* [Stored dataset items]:
╭──

(* ===== verification/MessageBroker.v ===== *)
(** * service/broker: publishing with metrics, subscriptions, and no broker

    rabbitBroker.go's [publish] with its recorder (Metrics.v), the
    subscription of feed.go that its holders give back, and voidBroker.go.
    Both brokers are instances of the interface of broker.go. *)

From Stdlib Require Import ZArith Lia.
From stdpp Require Import base list strings gmap.
From S2P Require Import Prelude Golang Procs Service.
From S2P Require Metrics.
Local Open Scope Z_scope.

(** ** The interface *)

(** [BrokerMessage] is its data.  [Env] is what the packages answer; the
    results are whether there was no error. *)
Class MessageBroker (B Env : Type) := {
  mb_PublishMessage : Env -> string -> list Z -> proc B bool;
  mb_SubscribeTopic : Env -> string -> proc B bool;
  mb_Stop : option string -> proc B () }.

(** *** rabbitBroker.go *)

Section Rabbit.
Context `{P : Metrics.Prometheus}.

(** The broker and the metrics of the process. *)
Record metered := mkMetered { mt_broker : rabbitBroker; mt_metrics : Metrics.metrics }.

(** [publish]: the size of a message the channel took is recorded. *)
Definition publish (r : Metrics.Broker.Recorder) (ok : bool) (topic : string) (data : list Z) : proc metered bool :=
  s ← Procs.get;
  let '(b, sent) := PublishMessage topic data ok (mt_broker s) in
  modify (fun s => mkMetered b (mt_metrics s));;
  (if sent then
     zoom mt_metrics (fun m s => mkMetered (mt_broker s) m) (Metrics.Broker.RecordEgress r (Z.of_nat (length data)))
   else mret tt);;
  mret sent.

Definition subscribe_topic (ok : bool) (topic : string) : proc metered bool :=
  s ← Procs.get;
  let '(b, sent) := SubscribeTopic topic ok (mt_broker s) in
  modify (fun s => mkMetered b (mt_metrics s));; mret sent.

Definition stop (err : option string) : proc metered () :=
  s ← Procs.get;
  match rabbit_Stop err (mt_broker s) with
  | Panic w => crash w
  | Ok b => modify (fun s => mkMetered b (mt_metrics s))
  end.

#[export] Instance rabbit_broker (r : Metrics.Broker.Recorder) : MessageBroker metered bool := {|
  mb_PublishMessage ok topic data := publish r ok topic data;
  mb_SubscribeTopic ok topic := subscribe_topic ok topic;
  mb_Stop err := stop err |}.

End Rabbit.

(** *** voidBroker.go: messages are discarded *)

#[export] Instance void_broker : MessageBroker () () := {|
  mb_PublishMessage _ _ _ := mret true;
  mb_SubscribeTopic _ _ := mret true;
  mb_Stop _ := mret tt |}.

(** ** A sequence of messages through a broker *)

Section Publish.
Context {B Env : Type} `{M : MessageBroker B Env}.

Fixpoint publish_all (l : list (Env * string * list Z)) : proc B (list bool) :=
  match l with
  | [] => mret []
  | (env, topic, data) :: l' => ok ← mb_PublishMessage env topic data; oks ← publish_all l'; mret (ok :: oks)
  end.

End Publish.

(** Without a broker every message is published, as far as its sender knows. *)
Lemma void_publishes l : publish_all (M := void_broker) l tt = Returns tt (map (fun _ => true) l).
Proof. induction l as [|[[[] topic] data] l IH]; [done|]. simpl. unfold mbind, proc_bind. simpl. by rewrite IH. Qed.

Section Metered.
Context `{L : Metrics.PrometheusLaws}.

(** The messages the channel took. *)
Definition sent (l : list (bool * string * list Z)) : list (string * list Z) :=
  omap (fun '(ok, topic, data) => if (ok : bool) then Some (topic, data) else None) l.

Definition egress (m : string * list Z) : list Metrics.observation :=
  [Metrics.mkObservation "broker_egress_amount" [] (Metrics.Added (Z.of_nat (length m.2)));
   Metrics.counts "broker_egress_count" []].

Lemma publish_one ok topic data b m :
  publish Metrics.made_broker ok topic data (mkMetered b m) =
    Returns (mkMetered (PublishMessage topic data ok b).1
               (if ok then Metrics.observe (egress (topic, data)) m else m)) ok.
Proof.
  unfold publish, mbind, proc_bind, Procs.get, PublishMessage. destruct ok; [|done]. cbn -[Metrics.Broker.RecordEgress].
  unfold zoom. cbn -[Metrics.Broker.RecordEgress]. by rewrite (Metrics.egress_observes (Z.of_nat (length data)) ltac:(lia)).
Qed.

(** The metrics of the broker tell what was published: each message the channel
    took is counted once with its size, and no other. *)
Theorem egress_counts_published l b m :
  exists b' m', publish_all (M := rabbit_broker Metrics.made_broker) l (mkMetered b m) = Returns (mkMetered b' m') (map (fun x => x.1.1) l) /\
    published b' = published b ++ sent l /\
    Metrics.observed m' = Metrics.observed m ++ flat_map egress (sent l).
Proof.
  revert b m. induction l as [|[[ok topic] data] l IH]; intros b m.
  { exists b, m. split; [done|]. by rewrite !app_nil_r. }
  cbn [publish_all]. unfold mb_PublishMessage. cbn [rabbit_broker]. unfold mbind, proc_bind. rewrite publish_one.
  destruct (IH (PublishMessage topic data ok b).1 (if ok then Metrics.observe (egress (topic, data)) m else m)) as (b' & m' & -> & Hb & Hm).
  exists b', m'. split; [done|]. destruct ok; simpl in *; [|done]. rewrite Hb, Hm, <- !app_assoc. done.
Qed.

End Metered.

(** ** feed.go: a subscription

    [inner] counts the calls of the event feed's [Unsubscribe]. *)
Record subscription := mkSubscription { called : bool; inner : nat }.

Definition newSubsciption : subscription := mkSubscription false 0.

Definition Unsubscribe (s : subscription) : subscription := if called s then s else mkSubscription true (S (inner s)).

(** However often it is called, the feed's is called once. *)
Lemma unsubscribed_once n : inner (Nat.iter (S n) Unsubscribe newSubsciption) = 1%nat.
Proof.
  assert (forall n, Nat.iter (S n) Unsubscribe newSubsciption = mkSubscription true 1) as H; [|by rewrite H].
  clear n. induction n as [|n IH]; [done|]. change (Unsubscribe (Nat.iter (S n) Unsubscribe newSubsciption) = mkSubscription true 1).
  by rewrite IH.
Qed.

╰──

* [Directions]:
Each entry shown above must be retyped word for word.

* [Reply to the task]:
(* ===== verification/MessageBroker.v ===== *)
(** * service/broker: publishing with metrics, subscriptions, and no broker

    rabbitBroker.go's [publish] with its recorder (Metrics.v), the
    subscription of feed.go that its holders give back, and voidBroker.go.
    Both brokers are instances of the interface of broker.go. *)

From Stdlib Require Import ZArith Lia.
From stdpp Require Import base list strings gmap.
From S2P Require Import Prelude Golang Procs Service.
From S2P Require Metrics.
Local Open Scope Z_scope.

(** ** The interface *)

(** [BrokerMessage] is its data.  [Env] is what the packages answer; the
    results are whether there was no error. *)
Class MessageBroker (B Env : Type) := {
  mb_PublishMessage : Env -> string -> list Z -> proc B bool;
  mb_SubscribeTopic : Env -> string -> proc B bool;
  mb_Stop : option string -> proc B () }.

(** *** rabbitBroker.go *)

Section Rabbit.
Context `{P : Metrics.Prometheus}.

(** The broker and the metrics of the process. *)
Record metered := mkMetered { mt_broker : rabbitBroker; mt_metrics : Metrics.metrics }.

(** [publish]: the size of a message the channel took is recorded. *)
Definition publish (r : Metrics.Broker.Recorder) (ok : bool) (topic : string) (data : list Z) : proc metered bool :=
  s ← Procs.get;
  let '(b, sent) := PublishMessage topic data ok (mt_broker s) in
  modify (fun s => mkMetered b (mt_metrics s));;
  (if sent then
     zoom mt_metrics (fun m s => mkMetered (mt_broker s) m) (Metrics.Broker.RecordEgress r (Z.of_nat (length data)))
   else mret tt);;
  mret sent.

Definition subscribe_topic (ok : bool) (topic : string) : proc metered bool :=
  s ← Procs.get;
  let '(b, sent) := SubscribeTopic topic ok (mt_broker s) in
  modify (fun s => mkMetered b (mt_metrics s));; mret sent.

Definition stop (err : option string) : proc metered () :=
  s ← Procs.get;
  match rabbit_Stop err (mt_broker s) with
  | Panic w => crash w
  | Ok b => modify (fun s => mkMetered b (mt_metrics s))
  end.

#[export] Instance rabbit_broker (r : Metrics.Broker.Recorder) : MessageBroker metered bool := {|
  mb_PublishMessage ok topic data := publish r ok topic data;
  mb_SubscribeTopic ok topic := subscribe_topic ok topic;
  mb_Stop err := stop err |}.

End Rabbit.

(** *** voidBroker.go: messages are discarded *)

#[export] Instance void_broker : MessageBroker () () := {|
  mb_PublishMessage _ _ _ := mret true;
  mb_SubscribeTopic _ _ := mret true;
  mb_Stop _ := mret tt |}.

(** ** A sequence of messages through a broker *)

Section Publish.
Context {B Env : Type} `{M : MessageBroker B Env}.

Fixpoint publish_all (l : list (Env * string * list Z)) : proc B (list bool) :=
  match l with
  | [] => mret []
  | (env, topic, data) :: l' => ok ← mb_PublishMessage env topic data; oks ← publish_all l'; mret (ok :: oks)
  end.

End Publish.

(** Without a broker every message is published, as far as its sender knows. *)
Lemma void_publishes l : publish_all (M := void_broker) l tt = Returns tt (map (fun _ => true) l).
Proof. induction l as [|[[[] topic] data] l IH]; [done|]. simpl. unfold mbind, proc_bind. simpl. by rewrite IH. Qed.

Section Metered.
Context `{L : Metrics.PrometheusLaws}.

(** The messages the channel took. *)
Definition sent (l : list (bool * string * list Z)) : list (string * list Z) :=
  omap (fun '(ok, topic, data) => if (ok : bool) then Some (topic, data) else None) l.

Definition egress (m : string * list Z) : list Metrics.observation :=
  [Metrics.mkObservation "broker_egress_amount" [] (Metrics.Added (Z.of_nat (length m.2)));
   Metrics.counts "broker_egress_count" []].

Lemma publish_one ok topic data b m :
  publish Metrics.made_broker ok topic data (mkMetered b m) =
    Returns (mkMetered (PublishMessage topic data ok b).1
               (if ok then Metrics.observe (egress (topic, data)) m else m)) ok.
Proof.
  unfold publish, mbind, proc_bind, Procs.get, PublishMessage. destruct ok; [|done]. cbn -[Metrics.Broker.RecordEgress].
  unfold zoom. cbn -[Metrics.Broker.RecordEgress]. by rewrite (Metrics.egress_observes (Z.of_nat (length data)) ltac:(lia)).
Qed.

(** The metrics of the broker tell what was published: each message the channel
    took is counted once with its size, and no other. *)
Theorem egress_counts_published l b m :
  exists b' m', publish_all (M := rabbit_broker Metrics.made_broker) l (mkMetered b m) = Returns (mkMetered b' m') (map (fun x => x.1.1) l) /\
    published b' = published b ++ sent l /\
    Metrics.observed m' = Metrics.observed m ++ flat_map egress (sent l).
Proof.
  revert b m. induction l as [|[[ok topic] data] l IH]; intros b m.
  { exists b, m. split; [done|]. by rewrite !app_nil_r. }
  cbn [publish_all]. unfold mb_PublishMessage. cbn [rabbit_broker]. unfold mbind, proc_bind. rewrite publish_one.
  destruct (IH (PublishMessage topic data ok b).1 (if ok then Metrics.observe (egress (topic, data)) m else m)) as (b' & m' & -> & Hb & Hm).
  exists b', m'. split; [done|]. destruct ok; simpl in *; [|done]. rewrite Hb, Hm, <- !app_assoc. done.
Qed.

End Metered.

(** ** feed.go: a subscription

    [inner] counts the calls of the event feed's [Unsubscribe]. *)
Record subscription := mkSubscription { called : bool; inner : nat }.

Definition newSubsciption : subscription := mkSubscription false 0.

Definition Unsubscribe (s : subscription) : subscription := if called s then s else mkSubscription true (S (inner s)).

(** However often it is called, the feed's is called once. *)
Lemma unsubscribed_once n : inner (Nat.iter (S n) Unsubscribe newSubsciption) = 1%nat.
Proof.
  assert (forall n, Nat.iter (S n) Unsubscribe newSubsciption = mkSubscription true 1) as H; [|by rewrite H].
  clear n. induction n as [|n IH]; [done|]. change (Unsubscribe (Nat.iter (S n) Unsubscribe newSubsciption) = mkSubscription true 1).
  by rewrite IH.
Qed.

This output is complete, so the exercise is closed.